Records to process –
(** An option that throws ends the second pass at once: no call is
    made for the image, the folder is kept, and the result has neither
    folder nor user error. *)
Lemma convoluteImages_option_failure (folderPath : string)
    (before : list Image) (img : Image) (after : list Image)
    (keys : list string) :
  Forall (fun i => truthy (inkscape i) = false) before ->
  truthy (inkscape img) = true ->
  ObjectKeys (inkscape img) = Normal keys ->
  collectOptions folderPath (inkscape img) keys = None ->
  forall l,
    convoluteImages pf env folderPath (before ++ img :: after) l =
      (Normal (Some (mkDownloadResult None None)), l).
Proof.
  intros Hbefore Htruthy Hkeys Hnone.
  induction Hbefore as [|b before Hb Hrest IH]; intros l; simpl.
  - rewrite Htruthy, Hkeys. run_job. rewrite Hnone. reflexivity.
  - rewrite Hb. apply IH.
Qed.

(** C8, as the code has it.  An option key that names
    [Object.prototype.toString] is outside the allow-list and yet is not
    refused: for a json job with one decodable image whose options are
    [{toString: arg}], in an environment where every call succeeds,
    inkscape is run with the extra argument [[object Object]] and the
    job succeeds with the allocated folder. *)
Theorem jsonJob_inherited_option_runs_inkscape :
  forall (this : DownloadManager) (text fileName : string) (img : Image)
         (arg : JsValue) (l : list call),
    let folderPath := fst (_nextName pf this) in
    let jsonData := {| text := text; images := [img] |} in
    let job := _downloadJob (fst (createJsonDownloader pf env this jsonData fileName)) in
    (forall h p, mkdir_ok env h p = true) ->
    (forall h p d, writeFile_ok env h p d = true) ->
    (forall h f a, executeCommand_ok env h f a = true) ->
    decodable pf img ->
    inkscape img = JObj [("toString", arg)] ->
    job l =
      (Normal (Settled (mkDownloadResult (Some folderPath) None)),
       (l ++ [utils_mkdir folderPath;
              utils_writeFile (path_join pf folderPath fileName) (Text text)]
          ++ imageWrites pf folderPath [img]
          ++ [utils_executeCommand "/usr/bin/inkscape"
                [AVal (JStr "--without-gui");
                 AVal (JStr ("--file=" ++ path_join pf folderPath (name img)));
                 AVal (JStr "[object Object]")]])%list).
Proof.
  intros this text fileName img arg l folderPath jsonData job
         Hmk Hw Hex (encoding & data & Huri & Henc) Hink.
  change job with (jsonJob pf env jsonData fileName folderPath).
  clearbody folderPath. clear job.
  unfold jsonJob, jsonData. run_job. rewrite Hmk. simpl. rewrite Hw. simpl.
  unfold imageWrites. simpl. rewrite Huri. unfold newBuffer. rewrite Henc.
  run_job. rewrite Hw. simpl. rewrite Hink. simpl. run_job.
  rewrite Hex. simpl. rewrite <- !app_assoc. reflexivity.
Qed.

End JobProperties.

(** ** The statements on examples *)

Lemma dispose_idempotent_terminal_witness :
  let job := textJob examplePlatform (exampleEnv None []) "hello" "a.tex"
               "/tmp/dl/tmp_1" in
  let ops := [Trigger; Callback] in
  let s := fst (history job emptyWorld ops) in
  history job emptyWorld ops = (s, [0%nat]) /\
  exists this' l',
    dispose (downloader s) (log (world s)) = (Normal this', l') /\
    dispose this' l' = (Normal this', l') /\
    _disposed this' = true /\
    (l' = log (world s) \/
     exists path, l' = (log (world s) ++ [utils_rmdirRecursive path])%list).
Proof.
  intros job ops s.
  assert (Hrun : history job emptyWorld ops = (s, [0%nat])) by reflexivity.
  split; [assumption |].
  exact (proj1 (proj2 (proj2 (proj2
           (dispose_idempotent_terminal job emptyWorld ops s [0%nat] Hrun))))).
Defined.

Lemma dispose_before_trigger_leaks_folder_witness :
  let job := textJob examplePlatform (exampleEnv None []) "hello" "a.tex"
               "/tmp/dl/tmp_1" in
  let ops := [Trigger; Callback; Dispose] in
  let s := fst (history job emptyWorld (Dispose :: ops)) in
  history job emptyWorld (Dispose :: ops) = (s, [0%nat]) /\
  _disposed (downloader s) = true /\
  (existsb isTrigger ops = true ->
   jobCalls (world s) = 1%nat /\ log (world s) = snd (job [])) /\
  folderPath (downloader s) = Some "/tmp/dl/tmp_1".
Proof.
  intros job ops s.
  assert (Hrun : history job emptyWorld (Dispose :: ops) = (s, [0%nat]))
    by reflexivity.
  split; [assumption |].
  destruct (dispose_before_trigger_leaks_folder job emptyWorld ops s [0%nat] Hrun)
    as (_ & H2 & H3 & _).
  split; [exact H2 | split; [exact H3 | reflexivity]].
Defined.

Task – Set down the entire listing once more, keeping every line exactly as it reads.

Reply –
(** An option that throws ends the second pass at once: no call is
    made for the image, the folder is kept, and the result has neither
    folder nor user error. *)
Lemma convoluteImages_option_failure (folderPath : string)
    (before : list Image) (img : Image) (after : list Image)
    (keys : list string) :
  Forall (fun i => truthy (inkscape i) = false) before ->
  truthy (inkscape img) = true ->
  ObjectKeys (inkscape img) = Normal keys ->
  collectOptions folderPath (inkscape img) keys = None ->
  forall l,
    convoluteImages pf env folderPath (before ++ img :: after) l =
      (Normal (Some (mkDownloadResult None None)), l).
Proof.
  intros Hbefore Htruthy Hkeys Hnone.
  induction Hbefore as [|b before Hb Hrest IH]; intros l; simpl.
  - rewrite Htruthy, Hkeys. run_job. rewrite Hnone. reflexivity.
  - rewrite Hb. apply IH.
Qed.

(** C8, as the code has it.  An option key that names
    [Object.prototype.toString] is outside the allow-list and yet is not
    refused: for a json job with one decodable image whose options are
    [{toString: arg}], in an environment where every call succeeds,
    inkscape is run with the extra argument [[object Object]] and the
    job succeeds with the allocated folder. *)
Theorem jsonJob_inherited_option_runs_inkscape :
  forall (this : DownloadManager) (text fileName : string) (img : Image)
         (arg : JsValue) (l : list call),
    let folderPath := fst (_nextName pf this) in
    let jsonData := {| text := text; images := [img] |} in
    let job := _downloadJob (fst (createJsonDownloader pf env this jsonData fileName)) in
    (forall h p, mkdir_ok env h p = true) ->
    (forall h p d, writeFile_ok env h p d = true) ->
    (forall h f a, executeCommand_ok env h f a = true) ->
    decodable pf img ->
    inkscape img = JObj [("toString", arg)] ->
    job l =
      (Normal (Settled (mkDownloadResult (Some folderPath) None)),
       (l ++ [utils_mkdir folderPath;
              utils_writeFile (path_join pf folderPath fileName) (Text text)]
          ++ imageWrites pf folderPath [img]
          ++ [utils_executeCommand "/usr/bin/inkscape"
                [AVal (JStr "--without-gui");
                 AVal (JStr ("--file=" ++ path_join pf folderPath (name img)));
                 AVal (JStr "[object Object]")]])%list).
Proof.
  intros this text fileName img arg l folderPath jsonData job
         Hmk Hw Hex (encoding & data & Huri & Henc) Hink.
  change job with (jsonJob pf env jsonData fileName folderPath).
  clearbody folderPath. clear job.
  unfold jsonJob, jsonData. run_job. rewrite Hmk. simpl. rewrite Hw. simpl.
  unfold imageWrites. simpl. rewrite Huri. unfold newBuffer. rewrite Henc.
  run_job. rewrite Hw. simpl. rewrite Hink. simpl. run_job.
  rewrite Hex. simpl. rewrite <- !app_assoc. reflexivity.
Qed.

End JobProperties.

(** ** The statements on examples *)

Lemma dispose_idempotent_terminal_witness :
  let job := textJob examplePlatform (exampleEnv None []) "hello" "a.tex"
               "/tmp/dl/tmp_1" in
  let ops := [Trigger; Callback] in
  let s := fst (history job emptyWorld ops) in
  history job emptyWorld ops = (s, [0%nat]) /\
  exists this' l',
    dispose (downloader s) (log (world s)) = (Normal this', l') /\
    dispose this' l' = (Normal this', l') /\
    _disposed this' = true /\
    (l' = log (world s) \/
     exists path, l' = (log (world s) ++ [utils_rmdirRecursive path])%list).
Proof.
  intros job ops s.
  assert (Hrun : history job emptyWorld ops = (s, [0%nat])) by reflexivity.
  split; [assumption |].
  exact (proj1 (proj2 (proj2 (proj2
           (dispose_idempotent_terminal job emptyWorld ops s [0%nat] Hrun))))).
Defined.

Lemma dispose_before_trigger_leaks_folder_witness :
  let job := textJob examplePlatform (exampleEnv None []) "hello" "a.tex"
               "/tmp/dl/tmp_1" in
  let ops := [Trigger; Callback; Dispose] in
  let s := fst (history job emptyWorld (Dispose :: ops)) in
  history job emptyWorld (Dispose :: ops) = (s, [0%nat]) /\
  _disposed (downloader s) = true /\
  (existsb isTrigger ops = true ->
   jobCalls (world s) = 1%nat /\ log (world s) = snd (job [])) /\
  folderPath (downloader s) = Some "/tmp/dl/tmp_1".
Proof.
  intros job ops s.
  assert (Hrun : history job emptyWorld (Dispose :: ops) = (s, [0%nat]))
    by reflexivity.
  split; [assumption |].
  destruct (dispose_before_trigger_leaks_folder job emptyWorld ops s [0%nat] Hrun)
    as (_ & H2 & H3 & _).
  split; [exact H2 | split; [exact H3 | reflexivity]].
Defined.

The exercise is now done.